## [TASK GOAL]
All that is asked is a faithful reproduction of the entries.

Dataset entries
(** Decoding under the context a reader has: the task id is the key, type and
    epoch come from the active batch. *)
Definition DecodeTask (task : TopologyTask) (value : string) : res TopologyTask :=
  match task with
  | TaskMigrate t => TaskMigrate <$> DecodeMigrateTask (mt_taskId t) (mt_type t) (mt_epoch t) value
  | TaskDelete t => TaskDelete <$> DecodeDeleteTask (dt_taskId t) (dt_epoch t) value
  end.

(** a task read back under its key and the epoch it was written for is the task
    that was written, its executor included. *)
Theorem task_roundtrip task v : task_fits task -> EncodeTask task = Ok v -> DecodeTask task v = Ok task.
Proof.
  destruct task as [t|t]; intros [Ha Hr] Hv; cbn in *.
  - by rewrite (migrate_task_roundtrip t v).
  - by rewrite (delete_task_roundtrip t v).
Qed.

(** a notify composed from a member's task part and the shared restart suffix
    decodes to exactly both parts, and is the canonical encoding of the two
    together. *)
Theorem notify_roundtrip t restarts w v : om_sorted restarts ->
  notify_fits {| tn_activeBatch := tn_activeBatch t; tn_taskIds := tn_taskIds t;
                 tn_restartTimestampsByAddress := restarts |} ->
  EncodeNotify {| tn_activeBatch := None; tn_taskIds := []; tn_restartTimestampsByAddress := restarts |} = Ok w ->
  ComposeNotify t w = Ok v ->
  DecodeNotify v = Ok {| tn_activeBatch := tn_activeBatch t; tn_taskIds := tn_taskIds t;
                         tn_restartTimestampsByAddress := restarts |} /\
  EncodeNotify {| tn_activeBatch := tn_activeBatch t; tn_taskIds := tn_taskIds t;
                  tn_restartTimestampsByAddress := restarts |} = Ok v.
Proof.
  intros Hs Hf Hw Hv. pose proof (ComposeNotify_encodes t restarts w v Hw Hv) as Henc.
  split; [by apply notify_roundtrip_lemma|done].
Qed.
End codec_claims.

(** ** A wire format for examples *)
Module ReferenceWire.

(** A positive number as digits ended by a stop mark. *)
Fixpoint put_bits (zero one stop : ascii) (p : positive) : string :=
  match p with
  | xH => String stop ""
  | xO p => String zero (put_bits zero one stop p)
  | xI p => String one (put_bits zero one stop p)
  end.

Fixpoint get_bits (zero one stop : ascii) (s : string) : option (positive * string) :=
  match s with
  | EmptyString => None
  | String c s =>
      if decide (c = stop) then Some (xH, s)
      else if decide (c = zero) then r ← get_bits zero one stop s; Some (xO r.1, r.2)
      else if decide (c = one) then r ← get_bits zero one stop s; Some (xI r.1, r.2)
      else None
  end.

Lemma get_put_bits zero one stop p rest : zero <> stop -> one <> stop -> zero <> one ->
  get_bits zero one stop (put_bits zero one stop p +:+ rest) = Some (p, rest).
Proof.
  intros H1 H2 H3. induction p as [p IH|p IH|]; cbn [put_bits]; rewrite append_String; cbn [get_bits].
  - rewrite !decide_False by done. rewrite decide_True by done. by rewrite IH.
  - rewrite decide_False by done. rewrite decide_True by done. by rewrite IH.
  - by rewrite decide_True.
Qed.

Definition bits (p : positive) : string := put_bits "0" "1" "." p.
Definition bits' (p : positive) : string := put_bits "a" "b" "," p.

#[export] Instance countable_wire (M : Type) `{Countable M} : Protobuf M := {|
  SerializeToCodedStream m := Some (bits (encode m));
  ParseFromString s := r ← get_bits "0" "1" "." s; decode r.1 |}.

#[export] Instance countable_wire_laws (M : Type) `{Countable M} `{Representable M} : ProtobufLaws M.
Proof.
  intros m v _ [= <-]. cbn. rewrite <-(str_app_nil (bits (encode m))). unfold bits.
  rewrite get_put_bits by done. cbn. apply decode_encode.
Qed.

#[export] Instance override_countable : Countable TokenSeedOverridePb :=
  inj_countable' (fun o => (sop_token_index o, sop_token_seed o))
    (fun x => {| sop_token_index := x.1; sop_token_seed := x.2 |}) ltac:(by intros []).
(** Fields side by side, so that the encoding stays short. *)
Definition unfields2 {A B C} `{Countable A, Countable B} (f : A -> B -> C) (l : list positive) : option C :=
  match l with [a; b] => a ← decode a; b ← decode b; Some (f a b) | _ => None end.
Definition unfields3 {A B C R} `{Countable A, Countable B, Countable C} (f : A -> B -> C -> R) (l : list positive) : option R :=
  match l with [a; b; c] => a ← decode a; b ← decode b; c ← decode c; Some (f a b c) | _ => None end.

#[export] Instance member_countable : Countable MembershipPb.
Proof.
  apply (inj_countable (fun m => [encode (mp_id m); encode (mp_state m); encode (mp_token_seed_overrides m)])
    (unfields3 (fun i s o => {| mp_id := i; mp_state := s; mp_token_seed_overrides := o |}))).
  intros []. unfold unfields3. cbn. by rewrite !decode_encode.
Defined.

Definition member_entry (e : string * MembershipPb) : list positive := [encode e.1; encode e.2].
Definition read_entries (l : list (list positive)) : option (gmap string MembershipPb) :=
  list_to_map <$> mapM (unfields2 (fun (a : string) (m : MembershipPb) => (a, m))) l.

Lemma read_entries_map (members : gmap string MembershipPb) : read_entries (member_entry <$> map_to_list members) = Some members.
Proof.
  unfold read_entries. rewrite mapM_fmap_Forall_Some.
  - cbn. by rewrite list_to_map_to_list.
  - apply Forall_true. intros [a m]. unfold unfields2. cbn. by rewrite !decode_encode.
Qed.
#[export] Instance range_countable : Countable TokenRangePb :=
  inj_countable' (fun r => (rp_owner_address r, rp_from r, rp_end r, rp_finished r))
    (fun x => {| rp_owner_address := x.1.1.1; rp_from := x.1.1.2; rp_end := x.1.2; rp_finished := x.2 |})
    ltac:(by intros []).
#[export] Instance migrate_countable : Countable MigrateTaskPb :=
  inj_countable' (fun t => (mtp_target_address t, mtp_source_ranges t))
    (fun x => {| mtp_target_address := x.1; mtp_source_ranges := x.2 |}) ltac:(by intros []).
#[export] Instance delete_countable : Countable DeleteNodeTaskPb :=
  inj_countable' (fun t => (dtp_failed_address t, dtp_recovery_ranges t))
    (fun x => {| dtp_failed_address := x.1; dtp_recovery_ranges := x.2 |}) ltac:(by intros []).
#[export] Instance batch_countable : Countable ChangeBatchPb :=
  inj_countable' (fun b => (cbp_type b, cbp_epoch b)) (fun x => {| cbp_type := x.1; cbp_epoch := x.2 |})
    ltac:(by intros []).
Definition topology_fields (t : ClusterTopologyPb) : list positive :=
  [encode (ctp_cluster_has_init t); encode (member_entry <$> map_to_list (ctp_members t)); encode (ctp_version t);
   encode (ctp_schema_version t); encode (ctp_active_batch t); encode (ctp_tokens_per_member t)].
Definition read_topology_fields (l : list positive) : option ClusterTopologyPb :=
  match l with
  | [a; b; c; d; e; f] =>
      has_init ← decode a; entries ← decode b; members ← read_entries entries; version ← decode c; schema ← decode d;
      batch ← decode e; tpm ← decode f;
      Some {| ctp_cluster_has_init := has_init; ctp_members := members; ctp_version := version; ctp_schema_version := schema;
              ctp_active_batch := batch; ctp_tokens_per_member := tpm |}
  | _ => None
  end.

## [ANSWER FOR THE TASK]
(** Decoding under the context a reader has: the task id is the key, type and
    epoch come from the active batch. *)
Definition DecodeTask (task : TopologyTask) (value : string) : res TopologyTask :=
  match task with
  | TaskMigrate t => TaskMigrate <$> DecodeMigrateTask (mt_taskId t) (mt_type t) (mt_epoch t) value
  | TaskDelete t => TaskDelete <$> DecodeDeleteTask (dt_taskId t) (dt_epoch t) value
  end.

(** a task read back under its key and the epoch it was written for is the task
    that was written, its executor included. *)
Theorem task_roundtrip task v : task_fits task -> EncodeTask task = Ok v -> DecodeTask task v = Ok task.
Proof.
  destruct task as [t|t]; intros [Ha Hr] Hv; cbn in *.
  - by rewrite (migrate_task_roundtrip t v).
  - by rewrite (delete_task_roundtrip t v).
Qed.

(** a notify composed from a member's task part and the shared restart suffix
    decodes to exactly both parts, and is the canonical encoding of the two
    together. *)
Theorem notify_roundtrip t restarts w v : om_sorted restarts ->
  notify_fits {| tn_activeBatch := tn_activeBatch t; tn_taskIds := tn_taskIds t;
                 tn_restartTimestampsByAddress := restarts |} ->
  EncodeNotify {| tn_activeBatch := None; tn_taskIds := []; tn_restartTimestampsByAddress := restarts |} = Ok w ->
  ComposeNotify t w = Ok v ->
  DecodeNotify v = Ok {| tn_activeBatch := tn_activeBatch t; tn_taskIds := tn_taskIds t;
                         tn_restartTimestampsByAddress := restarts |} /\
  EncodeNotify {| tn_activeBatch := tn_activeBatch t; tn_taskIds := tn_taskIds t;
                  tn_restartTimestampsByAddress := restarts |} = Ok v.
Proof.
  intros Hs Hf Hw Hv. pose proof (ComposeNotify_encodes t restarts w v Hw Hv) as Henc.
  split; [by apply notify_roundtrip_lemma|done].
Qed.
End codec_claims.

(** ** A wire format for examples *)
Module ReferenceWire.

(** A positive number as digits ended by a stop mark. *)
Fixpoint put_bits (zero one stop : ascii) (p : positive) : string :=
  match p with
  | xH => String stop ""
  | xO p => String zero (put_bits zero one stop p)
  | xI p => String one (put_bits zero one stop p)
  end.

Fixpoint get_bits (zero one stop : ascii) (s : string) : option (positive * string) :=
  match s with
  | EmptyString => None
  | String c s =>
      if decide (c = stop) then Some (xH, s)
      else if decide (c = zero) then r ← get_bits zero one stop s; Some (xO r.1, r.2)
      else if decide (c = one) then r ← get_bits zero one stop s; Some (xI r.1, r.2)
      else None
  end.

Lemma get_put_bits zero one stop p rest : zero <> stop -> one <> stop -> zero <> one ->
  get_bits zero one stop (put_bits zero one stop p +:+ rest) = Some (p, rest).
Proof.
  intros H1 H2 H3. induction p as [p IH|p IH|]; cbn [put_bits]; rewrite append_String; cbn [get_bits].
  - rewrite !decide_False by done. rewrite decide_True by done. by rewrite IH.
  - rewrite decide_False by done. rewrite decide_True by done. by rewrite IH.
  - by rewrite decide_True.
Qed.

Definition bits (p : positive) : string := put_bits "0" "1" "." p.
Definition bits' (p : positive) : string := put_bits "a" "b" "," p.

#[export] Instance countable_wire (M : Type) `{Countable M} : Protobuf M := {|
  SerializeToCodedStream m := Some (bits (encode m));
  ParseFromString s := r ← get_bits "0" "1" "." s; decode r.1 |}.

#[export] Instance countable_wire_laws (M : Type) `{Countable M} `{Representable M} : ProtobufLaws M.
Proof.
  intros m v _ [= <-]. cbn. rewrite <-(str_app_nil (bits (encode m))). unfold bits.
  rewrite get_put_bits by done. cbn. apply decode_encode.
Qed.

#[export] Instance override_countable : Countable TokenSeedOverridePb :=
  inj_countable' (fun o => (sop_token_index o, sop_token_seed o))
    (fun x => {| sop_token_index := x.1; sop_token_seed := x.2 |}) ltac:(by intros []).
(** Fields side by side, so that the encoding stays short. *)
Definition unfields2 {A B C} `{Countable A, Countable B} (f : A -> B -> C) (l : list positive) : option C :=
  match l with [a; b] => a ← decode a; b ← decode b; Some (f a b) | _ => None end.
Definition unfields3 {A B C R} `{Countable A, Countable B, Countable C} (f : A -> B -> C -> R) (l : list positive) : option R :=
  match l with [a; b; c] => a ← decode a; b ← decode b; c ← decode c; Some (f a b c) | _ => None end.

#[export] Instance member_countable : Countable MembershipPb.
Proof.
  apply (inj_countable (fun m => [encode (mp_id m); encode (mp_state m); encode (mp_token_seed_overrides m)])
    (unfields3 (fun i s o => {| mp_id := i; mp_state := s; mp_token_seed_overrides := o |}))).
  intros []. unfold unfields3. cbn. by rewrite !decode_encode.
Defined.

Definition member_entry (e : string * MembershipPb) : list positive := [encode e.1; encode e.2].
Definition read_entries (l : list (list positive)) : option (gmap string MembershipPb) :=
  list_to_map <$> mapM (unfields2 (fun (a : string) (m : MembershipPb) => (a, m))) l.

Lemma read_entries_map (members : gmap string MembershipPb) : read_entries (member_entry <$> map_to_list members) = Some members.
Proof.
  unfold read_entries. rewrite mapM_fmap_Forall_Some.
  - cbn. by rewrite list_to_map_to_list.
  - apply Forall_true. intros [a m]. unfold unfields2. cbn. by rewrite !decode_encode.
Qed.
#[export] Instance range_countable : Countable TokenRangePb :=
  inj_countable' (fun r => (rp_owner_address r, rp_from r, rp_end r, rp_finished r))
    (fun x => {| rp_owner_address := x.1.1.1; rp_from := x.1.1.2; rp_end := x.1.2; rp_finished := x.2 |})
    ltac:(by intros []).
#[export] Instance migrate_countable : Countable MigrateTaskPb :=
  inj_countable' (fun t => (mtp_target_address t, mtp_source_ranges t))
    (fun x => {| mtp_target_address := x.1; mtp_source_ranges := x.2 |}) ltac:(by intros []).
#[export] Instance delete_countable : Countable DeleteNodeTaskPb :=
  inj_countable' (fun t => (dtp_failed_address t, dtp_recovery_ranges t))
    (fun x => {| dtp_failed_address := x.1; dtp_recovery_ranges := x.2 |}) ltac:(by intros []).
#[export] Instance batch_countable : Countable ChangeBatchPb :=
  inj_countable' (fun b => (cbp_type b, cbp_epoch b)) (fun x => {| cbp_type := x.1; cbp_epoch := x.2 |})
    ltac:(by intros []).
Definition topology_fields (t : ClusterTopologyPb) : list positive :=
  [encode (ctp_cluster_has_init t); encode (member_entry <$> map_to_list (ctp_members t)); encode (ctp_version t);
   encode (ctp_schema_version t); encode (ctp_active_batch t); encode (ctp_tokens_per_member t)].
Definition read_topology_fields (l : list positive) : option ClusterTopologyPb :=
  match l with
  | [a; b; c; d; e; f] =>
      has_init ← decode a; entries ← decode b; members ← read_entries entries; version ← decode c; schema ← decode d;
      batch ← decode e; tpm ← decode f;
      Some {| ctp_cluster_has_init := has_init; ctp_members := members; ctp_version := version; ctp_schema_version := schema;
              ctp_active_batch := batch; ctp_tokens_per_member := tpm |}
  | _ => None
  end.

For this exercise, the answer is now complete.